● Your goal
Every record below should appear in your answer, copied exactly.

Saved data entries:
(** C21: in every reachable state the index is exactly the unacknowledged suffix
    of the sequence: it holds a prepare for each sequence after the cursor and
    none at or below it, the cursor is behind the next sequence, pruning has
    caught up with the cursor, and a sequence is resolved at most one way and
    only if it was prepared. *)
Theorem wal_index_invariant epoch w :
  is_empty_str epoch = false -> reachable epoch w ->
  let i := w_index w in
  (forall s, is_Some (i.(prepared) !! s) <-> (i.(acknowledged_sequence) < s < i.(next_sequence))%Z)
  /\ (0 <= i.(acknowledged_sequence) < i.(next_sequence))%Z
  /\ i.(first_unpruned_sequence) = (i.(acknowledged_sequence) + 1)%Z
  /\ i.(committed) ## i.(aborted)
  /\ i.(committed) ∪ i.(aborted) ⊆ dom i.(prepared)
  /\ (forall p, p ∈ i.(dirty_content) -> validate_mount_path p = Ok tt).
Proof.
  intros Hne Hr i. destruct (reachable_good epoch w Hne Hr) as (H & G & _ & _).
  destruct (Good_tracks _ _ G) as (S & HS & T). fold i in T.
  destruct (tracks_index _ _ _ T) as (? & ? & ? & ? & ?). split_and!; try done.
  - lia.
  - lia.
  - apply (lv_dirty _ _ _ _ _ _ (proj2 (proj1 G))).
Qed.

End system.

● Exercise output
(** C21: in every reachable state the index is exactly the unacknowledged suffix
    of the sequence: it holds a prepare for each sequence after the cursor and
    none at or below it, the cursor is behind the next sequence, pruning has
    caught up with the cursor, and a sequence is resolved at most one way and
    only if it was prepared. *)
Theorem wal_index_invariant epoch w :
  is_empty_str epoch = false -> reachable epoch w ->
  let i := w_index w in
  (forall s, is_Some (i.(prepared) !! s) <-> (i.(acknowledged_sequence) < s < i.(next_sequence))%Z)
  /\ (0 <= i.(acknowledged_sequence) < i.(next_sequence))%Z
  /\ i.(first_unpruned_sequence) = (i.(acknowledged_sequence) + 1)%Z
  /\ i.(committed) ## i.(aborted)
  /\ i.(committed) ∪ i.(aborted) ⊆ dom i.(prepared)
  /\ (forall p, p ∈ i.(dirty_content) -> validate_mount_path p = Ok tt).
Proof.
  intros Hne Hr i. destruct (reachable_good epoch w Hne Hr) as (H & G & _ & _).
  destruct (Good_tracks _ _ G) as (S & HS & T). fold i in T.
  destruct (tracks_index _ _ _ T) as (? & ? & ? & ? & ?). split_and!; try done.
  - lia.
  - lia.
  - apply (lv_dirty _ _ _ _ _ _ (proj2 (proj1 G))).
Qed.

End system.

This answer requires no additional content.